## Try it:
Take every line containing "loop" out of the records.

## Available data:
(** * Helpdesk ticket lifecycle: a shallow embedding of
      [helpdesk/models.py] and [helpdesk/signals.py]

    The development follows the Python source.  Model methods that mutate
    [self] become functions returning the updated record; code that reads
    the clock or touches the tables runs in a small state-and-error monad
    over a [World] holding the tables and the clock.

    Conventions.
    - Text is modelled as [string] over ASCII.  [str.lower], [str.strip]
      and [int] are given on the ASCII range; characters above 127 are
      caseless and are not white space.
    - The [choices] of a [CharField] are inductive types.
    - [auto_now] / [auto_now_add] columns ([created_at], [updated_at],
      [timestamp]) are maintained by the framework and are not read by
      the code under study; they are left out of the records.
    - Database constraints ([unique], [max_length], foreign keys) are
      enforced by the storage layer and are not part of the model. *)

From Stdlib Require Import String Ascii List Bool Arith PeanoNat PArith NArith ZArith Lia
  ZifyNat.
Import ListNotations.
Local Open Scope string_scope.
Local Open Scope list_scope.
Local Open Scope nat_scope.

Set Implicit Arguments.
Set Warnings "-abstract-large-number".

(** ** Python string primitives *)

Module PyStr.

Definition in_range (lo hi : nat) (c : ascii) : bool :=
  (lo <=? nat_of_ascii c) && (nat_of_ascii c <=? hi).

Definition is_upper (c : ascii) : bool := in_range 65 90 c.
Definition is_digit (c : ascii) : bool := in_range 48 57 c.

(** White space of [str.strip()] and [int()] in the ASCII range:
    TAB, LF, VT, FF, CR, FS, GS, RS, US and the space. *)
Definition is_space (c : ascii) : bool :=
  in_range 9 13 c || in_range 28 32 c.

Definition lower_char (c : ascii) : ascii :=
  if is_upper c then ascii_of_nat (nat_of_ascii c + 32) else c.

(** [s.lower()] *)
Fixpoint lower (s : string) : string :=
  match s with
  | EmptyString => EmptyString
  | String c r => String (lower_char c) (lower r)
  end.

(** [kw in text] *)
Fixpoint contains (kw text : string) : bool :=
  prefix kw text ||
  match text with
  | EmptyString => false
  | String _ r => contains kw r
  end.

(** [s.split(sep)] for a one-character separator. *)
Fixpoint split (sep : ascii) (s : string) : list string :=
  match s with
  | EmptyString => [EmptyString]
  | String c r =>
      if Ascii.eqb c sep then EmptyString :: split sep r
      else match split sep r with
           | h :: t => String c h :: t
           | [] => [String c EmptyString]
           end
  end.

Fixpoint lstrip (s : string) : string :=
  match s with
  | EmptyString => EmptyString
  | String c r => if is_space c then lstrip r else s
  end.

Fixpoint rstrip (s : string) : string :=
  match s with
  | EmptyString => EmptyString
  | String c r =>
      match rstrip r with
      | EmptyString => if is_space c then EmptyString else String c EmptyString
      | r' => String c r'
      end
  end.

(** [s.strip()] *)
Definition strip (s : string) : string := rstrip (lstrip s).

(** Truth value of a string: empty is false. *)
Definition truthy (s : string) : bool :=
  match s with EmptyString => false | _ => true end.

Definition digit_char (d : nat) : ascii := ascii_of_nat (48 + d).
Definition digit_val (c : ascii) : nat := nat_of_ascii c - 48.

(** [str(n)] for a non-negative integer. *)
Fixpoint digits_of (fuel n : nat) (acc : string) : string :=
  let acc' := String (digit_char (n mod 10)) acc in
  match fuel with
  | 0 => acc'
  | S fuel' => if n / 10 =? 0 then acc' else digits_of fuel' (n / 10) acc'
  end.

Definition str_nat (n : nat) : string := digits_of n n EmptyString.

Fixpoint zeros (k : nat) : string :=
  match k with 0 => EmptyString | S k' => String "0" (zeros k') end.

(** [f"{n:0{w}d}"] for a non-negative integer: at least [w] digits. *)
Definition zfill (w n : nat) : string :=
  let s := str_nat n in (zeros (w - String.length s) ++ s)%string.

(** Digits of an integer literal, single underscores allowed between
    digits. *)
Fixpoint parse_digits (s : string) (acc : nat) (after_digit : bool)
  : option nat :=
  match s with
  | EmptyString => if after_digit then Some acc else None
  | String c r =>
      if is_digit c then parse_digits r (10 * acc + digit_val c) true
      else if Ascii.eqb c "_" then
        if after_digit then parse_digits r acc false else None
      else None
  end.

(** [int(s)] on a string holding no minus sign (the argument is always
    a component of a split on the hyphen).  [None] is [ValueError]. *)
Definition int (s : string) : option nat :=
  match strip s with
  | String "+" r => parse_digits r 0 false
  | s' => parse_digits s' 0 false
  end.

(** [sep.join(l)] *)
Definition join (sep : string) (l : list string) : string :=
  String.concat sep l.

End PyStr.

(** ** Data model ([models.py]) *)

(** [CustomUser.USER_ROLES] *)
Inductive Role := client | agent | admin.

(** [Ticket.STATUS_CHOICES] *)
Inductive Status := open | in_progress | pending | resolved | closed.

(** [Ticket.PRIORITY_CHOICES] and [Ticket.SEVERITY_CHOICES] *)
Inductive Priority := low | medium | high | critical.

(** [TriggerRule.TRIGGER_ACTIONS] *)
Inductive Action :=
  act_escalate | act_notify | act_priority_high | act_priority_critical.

--

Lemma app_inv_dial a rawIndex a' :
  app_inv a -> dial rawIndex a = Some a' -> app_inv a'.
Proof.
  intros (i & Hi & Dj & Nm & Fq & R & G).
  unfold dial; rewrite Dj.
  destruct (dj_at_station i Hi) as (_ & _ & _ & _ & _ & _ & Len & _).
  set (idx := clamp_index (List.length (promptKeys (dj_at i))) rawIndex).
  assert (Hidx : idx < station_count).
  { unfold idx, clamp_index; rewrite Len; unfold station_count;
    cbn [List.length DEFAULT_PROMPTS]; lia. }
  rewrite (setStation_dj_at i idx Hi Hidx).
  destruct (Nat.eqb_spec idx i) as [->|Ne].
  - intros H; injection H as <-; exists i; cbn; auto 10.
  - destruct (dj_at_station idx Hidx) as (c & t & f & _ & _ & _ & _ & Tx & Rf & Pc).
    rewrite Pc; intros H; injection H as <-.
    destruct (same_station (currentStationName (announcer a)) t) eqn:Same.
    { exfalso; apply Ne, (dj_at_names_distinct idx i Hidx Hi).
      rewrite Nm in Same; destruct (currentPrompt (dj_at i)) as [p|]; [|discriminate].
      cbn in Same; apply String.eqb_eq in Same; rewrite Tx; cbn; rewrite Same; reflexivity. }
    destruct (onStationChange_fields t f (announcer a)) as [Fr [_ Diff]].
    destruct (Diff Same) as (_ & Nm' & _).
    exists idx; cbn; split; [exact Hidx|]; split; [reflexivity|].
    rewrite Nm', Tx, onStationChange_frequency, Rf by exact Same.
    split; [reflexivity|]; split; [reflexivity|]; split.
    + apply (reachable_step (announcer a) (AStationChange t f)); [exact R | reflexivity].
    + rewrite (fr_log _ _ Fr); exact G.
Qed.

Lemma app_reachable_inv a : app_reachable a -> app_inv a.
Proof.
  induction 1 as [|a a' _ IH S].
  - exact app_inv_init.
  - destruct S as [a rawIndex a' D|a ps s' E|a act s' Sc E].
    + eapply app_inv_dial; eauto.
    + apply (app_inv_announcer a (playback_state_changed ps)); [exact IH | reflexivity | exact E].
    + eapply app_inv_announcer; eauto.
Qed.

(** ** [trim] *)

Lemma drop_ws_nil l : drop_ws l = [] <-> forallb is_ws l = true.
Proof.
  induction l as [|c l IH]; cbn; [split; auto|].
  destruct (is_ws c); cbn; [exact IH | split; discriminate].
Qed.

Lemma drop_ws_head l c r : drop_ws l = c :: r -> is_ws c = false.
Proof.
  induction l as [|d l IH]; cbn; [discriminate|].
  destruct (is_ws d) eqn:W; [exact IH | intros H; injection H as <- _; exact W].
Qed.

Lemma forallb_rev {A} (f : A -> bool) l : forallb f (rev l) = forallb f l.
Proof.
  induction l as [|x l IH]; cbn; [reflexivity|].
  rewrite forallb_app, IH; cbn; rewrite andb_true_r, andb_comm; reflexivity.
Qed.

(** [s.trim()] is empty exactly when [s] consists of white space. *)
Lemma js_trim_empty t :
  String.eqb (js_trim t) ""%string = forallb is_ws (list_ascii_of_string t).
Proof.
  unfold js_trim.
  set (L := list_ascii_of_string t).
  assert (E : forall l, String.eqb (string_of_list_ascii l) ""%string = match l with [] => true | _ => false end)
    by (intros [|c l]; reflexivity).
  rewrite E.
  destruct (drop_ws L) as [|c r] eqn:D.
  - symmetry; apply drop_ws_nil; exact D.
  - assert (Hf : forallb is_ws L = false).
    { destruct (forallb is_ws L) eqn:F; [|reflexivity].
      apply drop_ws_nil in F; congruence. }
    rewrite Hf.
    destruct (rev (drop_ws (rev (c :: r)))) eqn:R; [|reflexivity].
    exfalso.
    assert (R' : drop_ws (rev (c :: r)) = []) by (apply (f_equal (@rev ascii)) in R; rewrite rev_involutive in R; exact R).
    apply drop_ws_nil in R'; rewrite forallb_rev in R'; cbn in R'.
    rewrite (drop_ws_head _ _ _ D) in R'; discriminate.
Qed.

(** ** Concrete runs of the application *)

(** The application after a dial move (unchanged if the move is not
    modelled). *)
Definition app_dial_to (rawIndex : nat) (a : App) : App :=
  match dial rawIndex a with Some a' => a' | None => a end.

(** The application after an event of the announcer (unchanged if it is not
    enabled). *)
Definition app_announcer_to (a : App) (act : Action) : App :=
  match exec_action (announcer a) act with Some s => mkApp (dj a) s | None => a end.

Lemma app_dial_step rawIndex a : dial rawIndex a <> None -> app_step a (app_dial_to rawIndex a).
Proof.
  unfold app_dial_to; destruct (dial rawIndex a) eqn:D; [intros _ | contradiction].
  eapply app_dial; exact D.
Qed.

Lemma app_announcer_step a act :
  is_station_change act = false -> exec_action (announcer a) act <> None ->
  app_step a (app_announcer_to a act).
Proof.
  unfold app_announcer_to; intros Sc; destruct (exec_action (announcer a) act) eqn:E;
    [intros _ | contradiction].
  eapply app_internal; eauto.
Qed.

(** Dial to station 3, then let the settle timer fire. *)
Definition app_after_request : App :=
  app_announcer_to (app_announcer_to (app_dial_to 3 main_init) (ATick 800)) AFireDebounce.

* * *

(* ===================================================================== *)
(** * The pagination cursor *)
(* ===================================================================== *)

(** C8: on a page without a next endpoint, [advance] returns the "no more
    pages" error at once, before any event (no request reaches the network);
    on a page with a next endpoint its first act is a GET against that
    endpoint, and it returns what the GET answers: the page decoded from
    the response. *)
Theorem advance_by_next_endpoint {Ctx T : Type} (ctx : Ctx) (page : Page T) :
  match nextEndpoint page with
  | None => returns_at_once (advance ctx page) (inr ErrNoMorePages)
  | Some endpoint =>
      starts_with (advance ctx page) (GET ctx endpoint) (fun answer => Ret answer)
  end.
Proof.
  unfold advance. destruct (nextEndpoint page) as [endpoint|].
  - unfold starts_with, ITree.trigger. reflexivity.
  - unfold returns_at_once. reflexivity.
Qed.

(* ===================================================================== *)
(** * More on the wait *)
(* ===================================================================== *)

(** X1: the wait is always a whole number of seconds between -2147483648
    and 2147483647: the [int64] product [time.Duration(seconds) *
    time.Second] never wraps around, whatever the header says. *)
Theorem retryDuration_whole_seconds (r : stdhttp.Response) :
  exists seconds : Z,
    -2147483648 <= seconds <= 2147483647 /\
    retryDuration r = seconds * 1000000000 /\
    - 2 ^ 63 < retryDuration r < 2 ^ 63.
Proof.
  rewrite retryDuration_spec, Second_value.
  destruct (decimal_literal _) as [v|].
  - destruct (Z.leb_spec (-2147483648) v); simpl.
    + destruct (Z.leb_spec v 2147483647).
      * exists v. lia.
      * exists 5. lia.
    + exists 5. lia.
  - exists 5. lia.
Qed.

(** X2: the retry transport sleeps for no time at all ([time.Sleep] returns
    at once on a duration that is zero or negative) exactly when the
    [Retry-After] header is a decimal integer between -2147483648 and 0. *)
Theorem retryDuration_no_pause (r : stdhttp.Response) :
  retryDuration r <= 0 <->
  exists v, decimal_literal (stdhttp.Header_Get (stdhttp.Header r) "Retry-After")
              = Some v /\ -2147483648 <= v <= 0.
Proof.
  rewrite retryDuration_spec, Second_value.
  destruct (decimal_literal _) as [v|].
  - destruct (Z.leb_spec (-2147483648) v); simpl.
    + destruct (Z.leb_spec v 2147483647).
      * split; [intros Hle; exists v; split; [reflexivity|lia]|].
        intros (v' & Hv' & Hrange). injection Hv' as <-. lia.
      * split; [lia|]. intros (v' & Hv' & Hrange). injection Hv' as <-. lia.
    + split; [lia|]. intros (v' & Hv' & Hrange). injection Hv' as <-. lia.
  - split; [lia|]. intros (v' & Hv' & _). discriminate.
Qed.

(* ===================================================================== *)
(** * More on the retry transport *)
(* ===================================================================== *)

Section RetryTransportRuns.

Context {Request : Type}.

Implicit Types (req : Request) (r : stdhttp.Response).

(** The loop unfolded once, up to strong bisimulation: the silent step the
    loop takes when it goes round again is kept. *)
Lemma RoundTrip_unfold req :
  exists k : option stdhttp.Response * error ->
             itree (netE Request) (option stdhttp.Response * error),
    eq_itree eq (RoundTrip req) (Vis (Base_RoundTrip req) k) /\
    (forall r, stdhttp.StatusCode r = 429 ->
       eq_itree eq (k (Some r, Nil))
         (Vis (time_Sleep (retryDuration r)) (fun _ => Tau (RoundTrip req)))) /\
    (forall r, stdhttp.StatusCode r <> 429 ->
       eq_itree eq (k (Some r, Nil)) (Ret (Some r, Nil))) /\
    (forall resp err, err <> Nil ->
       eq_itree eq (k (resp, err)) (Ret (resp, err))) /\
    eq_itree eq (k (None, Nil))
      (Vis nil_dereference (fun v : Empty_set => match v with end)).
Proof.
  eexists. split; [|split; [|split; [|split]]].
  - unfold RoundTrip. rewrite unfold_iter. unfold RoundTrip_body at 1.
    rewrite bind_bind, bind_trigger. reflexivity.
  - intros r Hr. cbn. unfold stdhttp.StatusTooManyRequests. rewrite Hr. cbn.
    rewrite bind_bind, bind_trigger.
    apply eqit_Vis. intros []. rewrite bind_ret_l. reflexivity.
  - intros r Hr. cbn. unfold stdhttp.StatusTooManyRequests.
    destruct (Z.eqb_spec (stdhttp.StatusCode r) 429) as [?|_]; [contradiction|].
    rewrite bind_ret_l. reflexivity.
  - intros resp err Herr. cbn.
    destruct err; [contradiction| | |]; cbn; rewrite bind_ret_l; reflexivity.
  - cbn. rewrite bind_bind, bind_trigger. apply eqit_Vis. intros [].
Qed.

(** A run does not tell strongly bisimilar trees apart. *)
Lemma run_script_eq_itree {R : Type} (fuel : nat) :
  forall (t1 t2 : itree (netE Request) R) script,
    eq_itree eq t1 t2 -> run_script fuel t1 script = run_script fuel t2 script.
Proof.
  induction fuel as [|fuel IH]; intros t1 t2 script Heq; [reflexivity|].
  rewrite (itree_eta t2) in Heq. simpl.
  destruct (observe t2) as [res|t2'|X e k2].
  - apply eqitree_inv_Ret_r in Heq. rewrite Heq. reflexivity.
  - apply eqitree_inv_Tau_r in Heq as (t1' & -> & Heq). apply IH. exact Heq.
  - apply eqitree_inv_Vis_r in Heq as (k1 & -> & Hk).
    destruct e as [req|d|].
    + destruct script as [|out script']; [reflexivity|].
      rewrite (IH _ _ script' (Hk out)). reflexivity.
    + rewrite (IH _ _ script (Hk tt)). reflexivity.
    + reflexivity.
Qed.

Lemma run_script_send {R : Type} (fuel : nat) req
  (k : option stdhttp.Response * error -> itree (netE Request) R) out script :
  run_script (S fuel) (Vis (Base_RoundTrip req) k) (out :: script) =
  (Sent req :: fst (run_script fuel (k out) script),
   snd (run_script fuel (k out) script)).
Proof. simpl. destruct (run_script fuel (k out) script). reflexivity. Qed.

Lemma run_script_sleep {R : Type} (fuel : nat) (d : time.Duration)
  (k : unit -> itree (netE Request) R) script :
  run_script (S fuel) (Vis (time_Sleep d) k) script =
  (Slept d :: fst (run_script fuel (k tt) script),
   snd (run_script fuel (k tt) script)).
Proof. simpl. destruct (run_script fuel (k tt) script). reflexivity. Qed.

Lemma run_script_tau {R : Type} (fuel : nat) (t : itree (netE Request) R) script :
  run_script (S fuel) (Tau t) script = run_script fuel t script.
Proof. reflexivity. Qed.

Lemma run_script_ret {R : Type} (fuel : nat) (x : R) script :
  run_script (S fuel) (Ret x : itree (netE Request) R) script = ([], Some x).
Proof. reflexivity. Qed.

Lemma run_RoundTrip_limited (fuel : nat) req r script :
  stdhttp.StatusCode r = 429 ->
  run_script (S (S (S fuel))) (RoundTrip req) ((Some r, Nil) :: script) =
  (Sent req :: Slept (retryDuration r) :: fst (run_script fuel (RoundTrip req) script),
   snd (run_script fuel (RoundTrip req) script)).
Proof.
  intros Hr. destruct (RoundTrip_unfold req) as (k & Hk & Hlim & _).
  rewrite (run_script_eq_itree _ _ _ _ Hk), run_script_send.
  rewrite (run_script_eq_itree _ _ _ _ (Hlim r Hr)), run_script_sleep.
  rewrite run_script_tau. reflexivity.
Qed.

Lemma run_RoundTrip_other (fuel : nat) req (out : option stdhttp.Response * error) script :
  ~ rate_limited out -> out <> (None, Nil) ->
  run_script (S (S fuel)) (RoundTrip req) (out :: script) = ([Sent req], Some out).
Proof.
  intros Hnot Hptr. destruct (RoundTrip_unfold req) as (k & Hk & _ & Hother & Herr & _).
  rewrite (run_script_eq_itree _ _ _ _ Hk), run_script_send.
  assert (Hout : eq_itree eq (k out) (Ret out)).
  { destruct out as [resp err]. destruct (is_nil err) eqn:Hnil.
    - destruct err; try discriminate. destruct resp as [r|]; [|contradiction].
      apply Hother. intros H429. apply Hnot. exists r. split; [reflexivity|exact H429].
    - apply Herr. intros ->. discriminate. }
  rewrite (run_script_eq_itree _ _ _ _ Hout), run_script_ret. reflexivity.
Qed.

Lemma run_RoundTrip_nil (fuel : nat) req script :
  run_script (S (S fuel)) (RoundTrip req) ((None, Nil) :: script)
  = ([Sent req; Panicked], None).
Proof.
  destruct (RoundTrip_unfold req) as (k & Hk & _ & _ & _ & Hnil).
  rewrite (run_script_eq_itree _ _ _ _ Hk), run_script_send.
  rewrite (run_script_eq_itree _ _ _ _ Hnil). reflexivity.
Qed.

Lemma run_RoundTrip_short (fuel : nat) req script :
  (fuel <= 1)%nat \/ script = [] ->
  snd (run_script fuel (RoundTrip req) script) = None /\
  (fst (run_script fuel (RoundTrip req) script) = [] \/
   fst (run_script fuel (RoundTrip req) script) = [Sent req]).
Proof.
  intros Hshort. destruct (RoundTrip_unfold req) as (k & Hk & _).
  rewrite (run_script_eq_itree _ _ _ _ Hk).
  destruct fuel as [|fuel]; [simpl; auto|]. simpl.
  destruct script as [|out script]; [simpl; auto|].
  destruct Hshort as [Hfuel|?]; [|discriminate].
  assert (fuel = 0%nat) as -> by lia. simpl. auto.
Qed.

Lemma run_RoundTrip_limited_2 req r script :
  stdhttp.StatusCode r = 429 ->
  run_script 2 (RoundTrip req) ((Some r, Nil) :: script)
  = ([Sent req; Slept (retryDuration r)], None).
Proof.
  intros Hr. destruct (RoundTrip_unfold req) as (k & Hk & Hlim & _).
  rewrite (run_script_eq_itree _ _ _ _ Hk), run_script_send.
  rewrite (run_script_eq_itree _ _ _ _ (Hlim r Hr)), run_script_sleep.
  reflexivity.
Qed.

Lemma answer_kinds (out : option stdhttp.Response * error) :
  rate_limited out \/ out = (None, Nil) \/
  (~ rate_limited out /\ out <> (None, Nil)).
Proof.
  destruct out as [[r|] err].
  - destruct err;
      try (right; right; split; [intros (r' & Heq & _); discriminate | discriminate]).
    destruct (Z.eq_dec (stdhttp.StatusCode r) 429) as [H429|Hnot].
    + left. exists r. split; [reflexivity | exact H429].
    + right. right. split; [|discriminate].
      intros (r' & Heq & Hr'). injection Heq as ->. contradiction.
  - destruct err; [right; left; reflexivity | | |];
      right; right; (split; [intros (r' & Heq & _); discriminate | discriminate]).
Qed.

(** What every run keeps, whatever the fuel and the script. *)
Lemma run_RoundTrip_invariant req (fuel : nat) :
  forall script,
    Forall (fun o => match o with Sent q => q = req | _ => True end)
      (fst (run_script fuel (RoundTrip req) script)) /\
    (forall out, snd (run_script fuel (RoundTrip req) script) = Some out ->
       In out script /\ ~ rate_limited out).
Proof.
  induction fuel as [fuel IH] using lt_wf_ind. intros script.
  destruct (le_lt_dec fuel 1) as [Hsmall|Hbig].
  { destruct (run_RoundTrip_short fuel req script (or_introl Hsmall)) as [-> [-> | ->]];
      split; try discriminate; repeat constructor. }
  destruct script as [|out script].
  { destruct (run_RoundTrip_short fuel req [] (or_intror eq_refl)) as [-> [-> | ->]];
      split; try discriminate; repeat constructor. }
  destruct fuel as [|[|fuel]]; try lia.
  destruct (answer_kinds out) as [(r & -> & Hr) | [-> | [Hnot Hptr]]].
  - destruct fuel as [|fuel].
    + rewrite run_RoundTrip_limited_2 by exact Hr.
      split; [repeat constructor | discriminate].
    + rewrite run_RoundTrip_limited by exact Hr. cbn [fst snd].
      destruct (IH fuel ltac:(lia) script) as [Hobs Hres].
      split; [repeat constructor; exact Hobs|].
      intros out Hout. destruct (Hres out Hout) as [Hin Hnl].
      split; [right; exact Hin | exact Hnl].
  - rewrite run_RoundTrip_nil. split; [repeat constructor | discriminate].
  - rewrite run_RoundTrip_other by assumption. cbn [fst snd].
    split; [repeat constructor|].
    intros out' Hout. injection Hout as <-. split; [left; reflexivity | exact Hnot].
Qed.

## Reply to the task:
(** The loop unfolded once, up to strong bisimulation: the silent step the
    loop takes when it goes round again is kept. *)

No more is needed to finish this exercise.